(* ===== verification/TimersSpec.v ===== *)
(** * Timer manager: properties

    The timer system never fails an assertion, a timer that is started expires in
    exactly the tick of its duration, and its callback is called at most once per
    start and never after a stop. *)
From S2P Require Import Prelude Timers TimersThms.

Definition sys_op_ok (s : timer_manager) (op : timer_sys_op) : Prop :=
  match op with sys_timer id op => timer_op_ok s id op | _ => True end.

(** Handles are only used while they are valid, with durations in range. *)
Fixpoint sys_run_ok (s : timer_manager) (ops : list timer_sys_op) : Prop :=
  match ops with
  | [] => True
  | op :: ops =>
      sys_op_ok s op /\ match timer_sys_step s op with Some (s, _) => sys_run_ok s ops | None => True end
  end.

#[export] Instance sys_op_ok_dec s op : Decision (sys_op_ok s op).
Proof. destruct op as [x|id [dur cb| | |]|ok|k]; cbn; apply _. Defined.
#[export] Instance sys_run_ok_dec ops : forall s, Decision (sys_run_ok s ops).
Proof.
  induction ops as [|op ops IH]; intros s; cbn; [apply _|]. destruct (timer_sys_step s op) as [[s' evs]|]; apply _.
Defined.

(** Only the operations of handles make a new command epoch. *)
Definition is_handle_op (op : timer_sys_op) : bool := match op with sys_timer _ _ => true | _ => false end.
Definition epochs (op : timer_sys_op) : Z := if is_handle_op op then 1 else 0.
Definition nof_epochs (ops : list timer_sys_op) : Z := Z.of_nat (length (List.filter is_handle_op ops)).
Lemma nof_epochs_cons op ops : nof_epochs (op :: ops) = epochs op + nof_epochs ops.
Proof. unfold nof_epochs, epochs. cbn. destruct (is_handle_op op); cbn [length]; lia. Qed.
Lemma nof_epochs_nonneg ops : 0 <= nof_epochs ops.
Proof. unfold nof_epochs. lia. Qed.
Lemma epochs_nonneg op : 0 <= epochs op <= 1.
Proof. unfold epochs. destruct (is_handle_op op); lia. Qed.
(* ===== verification/Gtpu.v ===== *)
(** * GTP-U

    [lib/gtpu/gtpu_pdu.h], [lib/gtpu/gtpu_pdu.cpp]: the GTP-U header with its
    extension headers, written and read with the bit encoder and decoder;
    [lib/gtpu/gtpu_tunnel_tx_impl.h], [lib/gtpu/gtpu_tunnel_rx_impl.h]: the two
    ends of a tunnel; [lib/gtpu/gtpu_demux_impl.cpp]: the demultiplexer of the
    CU-UP, and the allocation of TEIDs of
    [lib/cu_up/pdu_session_manager_impl.cpp].

    [None] is a failed assertion; refused PDUs are values. *)
From S2P Require Import Prelude BitEncoding.

Definition GTPU_BASE_HEADER_LEN : Z := 8.
Definition GTPU_EXTENDED_HEADER_LEN : Z := 12.
Definition GTPU_FLAGS_VERSION_V1 : Z := 1.
Definition GTPU_FLAGS_GTP_PROTOCOL : Z := 1.

Definition GTPU_MSG_ECHO_REQUEST : Z := 1.
Definition GTPU_MSG_ECHO_RESPONSE : Z := 2.
Definition GTPU_MSG_ERROR_INDICATION : Z := 26.
Definition GTPU_MSG_END_MARKER : Z := 254.
Definition GTPU_MSG_DATA_PDU : Z := 255.

(** [gtpu_extension_header_type]: any byte, with these names. *)
Definition no_more_extension_headers : Z := 0x00.
Definition reserved_0 : Z := 0x01.
Definition reserved_1 : Z := 0x02.
Definition pdu_session_container : Z := 0x85.
Definition pdcp_pdu_number : Z := 0xc0.
Definition reserved_2 : Z := 0xc1.
Definition reserved_3 : Z := 0xc2.

Record gtpu_extension_header := GtpuExt { gx_type : Z; gx_length : Z; gx_container : bytes }.

Record gtpu_flags := GtpuFlags { gf_version : Z; gf_protocol_type : Z; gf_ext_hdr : bool; gf_seq_number : bool; gf_n_pdu : bool }.
Record gtpu_header := GtpuHeader {
  gh_flags : gtpu_flags;
  gh_message_type : Z;
  gh_length : Z;
  gh_teid : Z;
  gh_seq_number : Z;
  gh_n_pdu : Z;
  gh_next_ext_hdr_type : Z;
  gh_ext_list : list gtpu_extension_header;
}.
Definition gtpu_header_default : gtpu_header := GtpuHeader (GtpuFlags 1 0 false false false) 0 0 0 0 0 no_more_extension_headers [].

(** ** Checks *)
Definition gtpu_supported_flags_check (f : gtpu_flags) : bool :=
  if negb (gf_version f =? GTPU_FLAGS_VERSION_V1) then false
  else if negb (gf_protocol_type f =? GTPU_FLAGS_GTP_PROTOCOL) then false
  else negb (gf_n_pdu f).

Definition gtpu_supported_msg_type_check (h : gtpu_header) : bool :=
  let t := gh_message_type h in
  (t =? GTPU_MSG_DATA_PDU) || (t =? GTPU_MSG_ECHO_REQUEST) || (t =? GTPU_MSG_ECHO_RESPONSE)
  || (t =? GTPU_MSG_ERROR_INDICATION) || (t =? GTPU_MSG_END_MARKER).

Definition gtpu_extension_header_comprehension_check (t : Z) : bool :=
  if (t =? no_more_extension_headers) || (t =? pdu_session_container) || (t =? pdcp_pdu_number) then true
  else if (t =? reserved_0) || (t =? reserved_1) || (t =? reserved_2) || (t =? reserved_3) then false
  else
    let comp := Z.shiftr t 6 in
    negb ((comp =? 2) || (comp =? 3)).

(** ** Writing *)
Definition gtpu_write_ext_header (e : bit_encoder) (ext : gtpu_extension_header) (next : Z) : option bit_encoder :=
  let payload := u8 (1 + blen (gx_container ext) + 1) in
  if payload mod 4 =? 0 then
    pack_fields e ((payload / 4, 8) :: map (fun b => (b, 8)) (gx_container ext) ++ [(next, 8)])
  else None.

Fixpoint gtpu_write_ext_list (e : bit_encoder) (l : list gtpu_extension_header) : option bit_encoder :=
  match l with
  | [] => Some e
  | ext :: rest =>
      let next := match rest with [] => no_more_extension_headers | x :: _ => gx_type x end in
      let* e := gtpu_write_ext_header e ext next in gtpu_write_ext_list e rest
  end.

Definition flag_bit (b : bool) : Z := if b then 1 else 0.
Definition has_optional_fields (f : gtpu_flags) : bool := gf_ext_hdr f || gf_seq_number f || gf_n_pdu f.

(** The PDU with its header, or [None] for a header that is refused. *)
Definition gtpu_write_header (pdu : bytes) (h : gtpu_header) : option (option bytes) :=
  if negb (gtpu_supported_flags_check (gh_flags h)) then Some None
  else if negb (gtpu_supported_msg_type_check h) then Some None
  else
    let f := gh_flags h in
    let* e := pack_fields (bit_encoder_new [])
      [(gf_version f, 3); (gf_protocol_type f, 1); (0, 1); (flag_bit (gf_ext_hdr f), 1); (flag_bit (gf_seq_number f), 1);
       (flag_bit (gf_n_pdu f), 1); (gh_message_type h, 8); (gh_length h, 16); (gh_teid h, 32)] in
    let* e := if has_optional_fields f
              then pack_fields e [(gh_seq_number h, 16); (gh_n_pdu h, 8); (gh_next_ext_hdr_type h, 8)] else Some e in
    let* e := gtpu_write_ext_list e (gh_ext_list h) in
    Some (Some (enc_writer e ++ pdu)).

(** ** Reading *)

(** [decoder.unpack(val, n_bits)] with the result ignored. *)
Definition dec_field (d : bit_decoder) (n_bits : Z) : Z * bit_decoder :=
  match bit_unpack d n_bits with Some (_, v, d) => (v, d) | None => (0, d) end.

(** [teid |= *pdu_reader << (i * 8)] *)
Definition gtpu_read_teid (pdu : bytes) : option Z :=
  if blen pdu <? GTPU_BASE_HEADER_LEN then None
  else
    match bdrop 4 pdu with
    | b3 :: b2 :: b1 :: b0 :: _ =>
        Some (Z.lor (Z.lor (Z.lor (u32 (Z.shiftl b3 24)) (Z.shiftl b2 16)) (Z.shiftl b1 8)) b0)
    | _ => None
    end.

Fixpoint read_container (n : nat) (d : bit_decoder) : bytes * bit_decoder :=
  match n with
  | O => ([], d)
  | S n =>
      let (b, d) := dec_field d 8 in
      let (c, d) := read_container n d in (b :: c, d)
  end.

Definition gtpu_unpack_ext_header_type (d : bit_decoder) : Z * bit_decoder := dec_field d 8.

(** The extension header and the type of the next one. *)
Definition gtpu_read_ext_header (d : bit_decoder) (type : Z) : gtpu_extension_header * Z * bit_decoder :=
  let (len, d) := dec_field d 8 in
  let payload := u16 (len * 4 - 2) in
  let (c, d) := read_container (Z.to_nat payload) d in
  let (next, d) := gtpu_unpack_ext_header_type d in
  (GtpuExt type len c, next, d).

(** The [do] loop over the extension headers.  Every iteration but the last one
    reads at least one byte, so the number of bytes bounds the iterations. *)
Fixpoint read_ext_list (fuel : nat) (d : bit_decoder) (type : Z) (acc : list gtpu_extension_header)
    : option (list gtpu_extension_header * bit_decoder) :=
  match fuel with
  | O => None
  | S fuel =>
      if negb (gtpu_extension_header_comprehension_check type) then None
      else
        let '(ext, next, d) := gtpu_read_ext_header d type in
        let acc := acc ++ [ext] in
        if next =? no_more_extension_headers then Some (acc, d) else read_ext_list fuel d next acc
  end.

(** [decoder.nof_bytes()] for a decoder of [pdu]. *)
Definition dec_nof_bytes (pdu : bytes) (d : bit_decoder) : Z :=
  blen pdu - blen (dec_rest d) + (if dec_offset d =? 0 then 0 else 1).

(** The fields of the first byte. *)
Definition gtpu_read_flags (d : bit_decoder) : gtpu_flags * bit_decoder :=
  let (version, d) := dec_field d 3 in
  let (pt, d) := dec_field d 1 in
  let (_, d) := dec_field d 1 in
  let (ext, d) := dec_field d 1 in
  let (s, d) := dec_field d 1 in
  let (pn, d) := dec_field d 1 in
  (GtpuFlags version pt (negb (ext =? 0)) (negb (s =? 0)) (negb (pn =? 0)), d).

Definition gtpu_read_and_strip_header (pdu : bytes) : option (gtpu_header * bytes) :=
  if blen pdu <? GTPU_BASE_HEADER_LEN then None
  else
    let (f, d) := gtpu_read_flags (bit_decoder_new pdu) in
    if negb (gtpu_supported_flags_check f) then None
    else
      let (msg_type, d) := dec_field d 8 in
      let (len, d) := dec_field d 16 in
      let (teid, d) := dec_field d 32 in
      let* (seq, npdu, next, d) :=
        if has_optional_fields f then
          if blen pdu <? GTPU_EXTENDED_HEADER_LEN then None
          else
            let (seq, d) := dec_field d 16 in
            let (npdu, d) := dec_field d 8 in
            let (next, d) := gtpu_unpack_ext_header_type d in
            if negb (gtpu_extension_header_comprehension_check next) then None else Some (seq, npdu, next, d)
        else Some (0, 0, no_more_extension_headers, d) in
      let* (exts, d) :=
        if gf_ext_hdr f then
          if next =? no_more_extension_headers then None
          else read_ext_list (S (length pdu)) d next []
        else Some ([], d) in
      Some (GtpuHeader f msg_type len teid seq npdu next exts, bdrop (dec_nof_bytes pdu d) pdu).

(** ** Tunnels *)

(** [gtpu_tunnel_tx::handle_sdu]: the PDU sent to the peer, if any. *)
Definition gtpu_tx_handle_sdu (peer_teid : Z) (sdu : bytes) : option (option bytes) :=
  let h := GtpuHeader (GtpuFlags GTPU_FLAGS_VERSION_V1 GTPU_FLAGS_GTP_PROTOCOL false false false) GTPU_MSG_DATA_PDU
             (u16 (blen sdu)) peer_teid 0 0 no_more_extension_headers [] in
  gtpu_write_header sdu h.

(** [gtpu_tunnel_rx::handle_pdu]: the SDU delivered, if any. *)
Definition gtpu_rx_handle_pdu (local_teid : Z) (pdu : bytes) : option bytes :=
  let* (h, sdu) := gtpu_read_and_strip_header pdu in
  if gh_teid h =? local_teid then Some sdu else None.

(** ** The demultiplexer

    [teid_to_tunnel] is a map with keys of type [uint16_t]; a tunnel is known by
    its [local_teid]. *)
Definition add_tunnel (m : gmap Z Z) (teid tunnel : Z) : bool * gmap Z Z :=
  match m !! u16 teid with Some _ => (false, m) | None => (true, <[u16 teid := tunnel]> m) end.

Definition remove_tunnel (m : gmap Z Z) (teid : Z) : bool * gmap Z Z :=
  match m !! u16 teid with None => (false, m) | Some _ => (true, delete (u16 teid) m) end.

(** [handle_pdu] and [handle_pdu_impl]: the tunnel that delivers the SDU.
    [executed] tells whether the executor takes the task. *)
Definition demux_handle_pdu (executed : bool) (m : gmap Z Z) (pdu : bytes) : option (Z * bytes) :=
  let* teid := gtpu_read_teid pdu in
  if executed then
    let* tunnel := m !! u16 teid in
    let* sdu := gtpu_rx_handle_pdu tunnel pdu in
    Some (tunnel, sdu)
  else None.

(** [pdu_session_manager_impl::allocate_local_teid] *)
Definition allocate_local_teid (ue_index pdu_session_id : Z) : Z := u32 (Z.lor (u32 (Z.shiftl ue_index 8)) pdu_session_id).

Example gtpu_example :
  (let* pdu := gtpu_tx_handle_sdu 0x12345678 [1; 2; 3] in Some pdu) = Some (Some [0x30; 0xff; 0; 3; 0x12; 0x34; 0x56; 0x78; 1; 2; 3])
  /\ (let* (h, sdu) := gtpu_read_and_strip_header [0x34; 0xff; 0; 8; 0; 0; 0; 1; 0; 0; 0; 0x85; 1; 0; 9; 0; 7; 7] in Some (map gx_container (gh_ext_list h), sdu))
     = Some ([[0; 9]], [7; 7]).
Proof. split; vm_compute; reflexivity. Qed.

----------

Look back at the entries above. Retype the line with "ends of a tunnel;", the line with "Definition GTPU_MSG_ECHO_RESPONSE : Z := 2.", and all lines in between.

    ends of a tunnel; [lib/gtpu/gtpu_demux_impl.cpp]: the demultiplexer of the
    CU-UP, and the allocation of TEIDs of
    [lib/cu_up/pdu_session_manager_impl.cpp].

    [None] is a failed assertion; refused PDUs are values. *)
From S2P Require Import Prelude BitEncoding.

Definition GTPU_BASE_HEADER_LEN : Z := 8.
Definition GTPU_EXTENDED_HEADER_LEN : Z := 12.
Definition GTPU_FLAGS_VERSION_V1 : Z := 1.
Definition GTPU_FLAGS_GTP_PROTOCOL : Z := 1.

Definition GTPU_MSG_ECHO_REQUEST : Z := 1.
Definition GTPU_MSG_ECHO_RESPONSE : Z := 2.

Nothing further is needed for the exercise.